⟨

(** * LocationWeather: a shallow embedding of [src/LocationWeather.ts]

    The class [LocationWeather] resolves current weather for a batch of
    locations, going to the weatherbit endpoint for some of them and to a
    process-wide cache object for the others.  Every static method of the
    class is given below as a function of the same name.  The static
    fields ([_cache], [apiKey]) and the two external resources the class
    touches (the file [data.json], the HTTP endpoint) make up an explicit
    [State]; the built-ins and libraries the class calls ([JSON.parse],
    [JSON.stringify], [new Date], [Date.prototype.setHours], [fs.writeFile],
    the transport behind [axios.get], the path syntax of lodash) are the
    fields of an environment [Env] every method is given, and the instants
    at which a call reads the system clock are an argument of the call. *)

From stdpp Require Import base strings list option gmap pretty.
From Stdlib Require Import ZArith Lia Ascii.

#[local] Set Warnings "-register-all".

Local Open Scope string_scope.
Local Open Scope Z_scope.

(** ** JavaScript values *)

Module JS.

(** A number as far as the class can tell numbers apart: it only ever
    converts them to strings (property key, [toString()], template
    literal).  [NInt z] is the integral double of value [z], zero being the
    positive zero, printed in decimal, which is how integers below 10^21 in
    absolute value print. *)
Inductive Number :=
  | NInt (z : Z)
  | NNaN
  | NInfinity (negative : bool).

(** Runtime values.  An array holds [None] at a hole ([Array(11)] is eleven
    holes); an object is its list of own enumerable properties. *)
Inductive Value :=
  | VUndefined
  | VNull
  | VBool (b : bool)
  | VNumber (n : Number)
  | VString (s : string)
  | VArray (elems : list (option Value))
  | VObject (props : list (string * Value)).

Inductive ErrorName := Error | TypeError | ReferenceError.

(** A thrown [Error] object: its constructor and its [message]. *)
Record Exception := { name : ErrorName; message : string }.

Inductive result (A : Type) :=
  | Ok (a : A)
  | Throw (e : Exception).
Arguments Ok {A} a.
Arguments Throw {A} e.

(** [Number.prototype.toString] *)
Definition Number_toString (n : Number) : string :=
  match n with
  | NInt z => pretty z
  | NNaN => "NaN"
  | NInfinity false => "Infinity"
  | NInfinity true => "-Infinity"
  end.

(** [typeof v === 'string' || typeof v === 'number'] *)
Definition is_string_or_number (v : Value) : bool :=
  match v with
  | VString _ | VNumber _ => true
  | _ => false
  end.

(** [Array.prototype.every]: holes are skipped. *)
Definition Array_every (p : Value → bool) (elems : list (option Value)) : bool :=
  forallb (λ e, match e with Some v => p v | None => true end) elems.

(** Property read [v.k] for the names the class reads ([data],
    [city_name], [timezone], [weather], [ob_time], [datetime]): none of
    them exists on a primitive or on an array.  [null] and [undefined]
    have no properties at all, the caller checks for them first. *)
Fixpoint assoc (k : string) (props : list (string * Value)) : Value :=
  match props with
  | [] => VUndefined
  | (k', v) :: rest => if decide (k = k') then v else assoc k rest
  end.

Definition get (v : Value) (k : string) : Value :=
  match v with
  | VObject props => assoc k props
  | _ => VUndefined
  end.

(** [RequireObjectCoercible]: destructuring [null] or [undefined] is a
    [TypeError]. *)
Definition object_coercible (v : Value) : bool :=
  match v with
  | VUndefined | VNull => false
  | _ => true
  end.

(** First step of the iterator of [v], as array destructuring [[x] = v]
    takes it: [None] when [v] is not iterable (a [TypeError]), otherwise
    the first element, [undefined] when there is none. *)
Definition first_of_iterable (v : Value) : option Value :=
  match v with
  | VArray [] => Some VUndefined
  | VArray (None :: _) => Some VUndefined
  | VArray (Some x :: _) => Some x
  | VString EmptyString => Some VUndefined
  | VString (String c _) => Some (VString (String c EmptyString))
  | _ => None
  end.

(** The regular expression [/\d+/]: one or more decimal digits. *)
Definition is_digit (c : ascii) : bool :=
  let n := Ascii.nat_of_ascii c in (48 <=? n)%nat && (n <=? 57)%nat.
(** C2, as the code has it. For every encoder, [forward] rejects inputs
    that violate the input specs with an [InputSpecViolation] that names
    a place where they do (a missing key, a wrong rank, a bound
    dimension of another size); whatever it returns satisfies the output
    specs; and a result of [_forward] that violates the output specs is
    turned into an [OutputSpecViolation]. On inputs that satisfy the
    input specs, [forward] of a CNN encoder (built for three input
    dimensions) and of an MLP encoder succeeds; [forward] of a recurrent
    encoder with at least one layer and a hidden size of at least 1
    succeeds when, besides, every entry of the state besides "h" and "c"
    is a tensor of rank 3, "h" and "c" have the batch size of the
    observation and the dtype float32 (the one the observation is cast
    to), and the observation has at least one sequence, one step and one
    feature. A CNN encoder built for [input_dims = (4, 4, 3)] and
    [output_dims = (8,)] maps a (2, 4, 4, 3) observation to a (2, 8)
    tensor and rejects a (2, 5, 4, 3) observation at dimension w of the
    observation. *)
Theorem forward_contract `{Scalars} `{!Keras} `{!KerasShapes} :
  (∀ E (Enc : base.Encoder E) (self : E) inputs ispec,
     base.get_input_specs self = Ok ispec →
     (∀ v, violates [] ispec (VDict inputs) v →
        ∃ v', base.forward self inputs = Raise (InputSpecViolation v') ∧
              violates [] ispec (VDict inputs) v') ∧
     (∀ outputs, base.forward self inputs = Ok outputs →
        validate ispec inputs = None ∧
        ∃ ospec, base.get_output_specs self = Ok ospec ∧
                 validate ospec outputs = None) ∧
     (∀ outputs ospec v,
        validate ispec inputs = None →
        base._forward self inputs = Ok outputs →
        base.get_output_specs self = Ok ospec →
        validate ospec outputs = Some v →
        base.forward self inputs = Raise (OutputSpecViolation v))) ∧
  (∀ config s s' (self : TfCNNEncoder.t) ispec inputs w h c,
     TfCNNEncoder.__init__ config s = (s', Ok self) →
     CNNEncoderConfig.input_dims config = [w; h; c] →
     TfCNNEncoder.get_input_specs self = Ok ispec →
     validate ispec inputs = None →
     is_Ok (base.forward self inputs)) ∧
  (∀ config s s' (self : TfMLPEncoder.t) ispec inputs,
     TfMLPEncoder.__init__ config s = (s', Ok self) →
     TfMLPEncoder.get_input_specs self = Ok ispec →
     validate ispec inputs = None →
     is_Ok (base.forward self inputs)) ∧
  (∀ config s s' (self : TfLSTMEncoder.t) ispec inputs obs
     (d : gmap string value) h_in c_in b t feat,
     TfLSTMEncoder.__init__ config s = (s', Ok self) →
     1 ≤ LSTMEncoderConfig.num_lstm_layers config →
     1 ≤ LSTMEncoderConfig.hidden_dim config →
     TfLSTMEncoder.get_input_specs self = Ok ispec →
     validate ispec inputs = None →
     inputs !! SampleBatch.OBS = Some (VTensor obs) →
     inputs !! STATE_IN = Some (VDict d) →
     d !! "h" = Some (VTensor h_in) →
     d !! "c" = Some (VTensor c_in) →
     further_entries_of_rank_3 d →
     shape obs = seq_shape (negb (LSTMEncoderConfig.batch_major config)) b t feat →
     1 ≤ b → 1 ≤ t → 1 ≤ feat →
     shape h_in !! 0 = Some b → shape c_in !! 0 = Some b →
     dtype h_in = float32 → dtype c_in = float32 →
     is_Ok (base.forward self inputs)) ∧
  (∀ config s s' (self : TfCNNEncoder.t) inputs obs state_in seq_lens,
     TfCNNEncoder.__init__ config s = (s', Ok self) →
     CNNEncoderConfig.input_dims config = [4; 4; 3] →
     CNNEncoderConfig.output_dims config = [8] →
     inputs !! SampleBatch.OBS = Some (VTensor obs) →
     inputs !! STATE_IN = Some state_in →
     inputs !! SampleBatch.SEQ_LENS = Some seq_lens →
     (shape obs = [2; 4; 4; 3] →
        ∃ outputs y, base.forward self inputs = Ok outputs ∧
          outputs !! ENCODER_OUT = Some (VTensor y) ∧ shape y = [2; 8]) ∧
     (shape obs = [2; 5; 4; 3] →
        base.forward self inputs
        = Raise (InputSpecViolation (DimMismatch [SampleBatch.OBS] "w" 4 5)))).
Proof.
  split_and!.
  - intros E Enc self inputs ispec Hspec. split_and!.
    + intros v Hv. apply validate_complete in Hv as [v' Hv'].
      exists v'. split; [by apply forward_input_violation with ispec|].
      by apply validate_sound.
    + intros outputs Hf. apply forward_inv in Hf as (i' & ospec & Hi' & ? & _ & ? & ?).
      rewrite Hspec in Hi'. injection Hi' as <-. split; [done|]. by exists ospec.
    + intros outputs ospec v ? ? ? ?. by eapply forward_output_violation.
  - intros config s s' self ispec inputs w h c Hinit Hin Hspec Hval.
    pose proof (cnn_init_inv _ _ _ _ Hinit) as (Hcfg & _ & _ & d & rest & Hout & _).
    destruct (cnn_forward_succeeds self ispec inputs w h c d rest)
      as (outputs & _ & _ & _ & Hf & _); [by rewrite Hcfg.. | | done | done |].
    { rewrite <- Hin. by eapply cnn_init_net_maps. }
    by exists outputs.
  - intros config s s' self ispec inputs Hinit Hspec Hval.
    pose proof (mlp_init_inv _ _ _ _ Hinit)
      as (Hcfg & _ & din & rest & dout & rest' & Hin & Hout & _).
    destruct (mlp_forward_succeeds self ispec inputs din rest dout rest')
      as (outputs & _ & _ & _ & Hf & _); [by rewrite Hcfg.. | | done | done |].
    { by eapply mlp_init_net_maps. }
    by exists outputs.
  - intros config s s' self ispec inputs obs d h_in c_in b t feat
      Hinit HL Hu Hspec Hval Hobs Hst Hh Hc Hd Hso Hb Ht Hfeat Hbh Hbc Hdh Hdc.
    pose proof (lstm_init_inv _ _ _ _ Hinit) as (Hcfg & _ & _ & d_out & rest & Hout & _).
    destruct (lstm_init_layers _ _ _ _ _ _ Hinit Hout) as (Hlen & Hcells & Hlin).
    destruct (lstm_contract_succeeds self ispec inputs obs d h_in c_in b t feat d_out rest)
      as (y & h_out & c_out & Hf & _); try (rewrite ?Hcfg; done).
    by eexists.
  - intros config s s' self inputs obs state_in seq_lens Hinit Hin Hout Hobs Hst Hsl.
    pose proof (cnn_init_inv _ _ _ _ Hinit) as (Hcfg & _).
    set (ispec := SpecDict [
      (SampleBatch.OBS, SpecTensor (TfTensorSpec "b, w, h, c" [("w", 4); ("h", 4); ("c", 3)]));
      (STATE_IN, SpecNone); (SampleBatch.SEQ_LENS, SpecNone)]).
    assert (Hspec : TfCNNEncoder.get_input_specs self = Ok ispec).
    { unfold TfCNNEncoder.get_input_specs. by rewrite Hcfg, Hin. }
    split; intros Hso.
    + destruct (cnn_forward_succeeds self ispec inputs 4 4 3 8 [])
        as (outputs & obs' & y & b & Hf & Hobs' & Hso' & Hy & Hys);
        [by rewrite Hcfg.. | | exact Hspec | |].
      { rewrite <- Hin. by eapply cnn_init_net_maps. }
      { unfold validate, ispec. rewrite !validate_at_dict_cons, Hobs, Hst, Hsl. simpl.
        unfold check_tensor, rank, full_shape. by rewrite Hso. }
      rewrite Hobs in Hobs'. injection Hobs' as <-.
      rewrite Hso in Hso'. injection Hso' as <-. by exists outputs, y.
    + apply forward_input_violation with (ispec := ispec); [exact Hspec|].
      unfold validate, ispec. rewrite !validate_at_dict_cons, Hobs. simpl.
      unfold check_tensor, rank, full_shape. by rewrite Hso.
Qed.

⟩

*ASSIGNMENT*.
Every line from the line containing "(string * Value))." through the line containing "Definition Array_every (p" in the records above must be retyped exactly. Leave out the rest.

*YOUR SOLUTION*.
  | VObject (props : list (string * Value)).

Inductive ErrorName := Error | TypeError | ReferenceError.

(** A thrown [Error] object: its constructor and its [message]. *)
Record Exception := { name : ErrorName; message : string }.

Inductive result (A : Type) :=
  | Ok (a : A)
  | Throw (e : Exception).
Arguments Ok {A} a.
Arguments Throw {A} e.

(** [Number.prototype.toString] *)
Definition Number_toString (n : Number) : string :=
  match n with
  | NInt z => pretty z
  | NNaN => "NaN"
  | NInfinity false => "Infinity"
  | NInfinity true => "-Infinity"
  end.

(** [typeof v === 'string' || typeof v === 'number'] *)
Definition is_string_or_number (v : Value) : bool :=
  match v with
  | VString _ | VNumber _ => true
  | _ => false
  end.

(** [Array.prototype.every]: holes are skipped. *)
Definition Array_every (p : Value → bool) (elems : list (option Value)) : bool :=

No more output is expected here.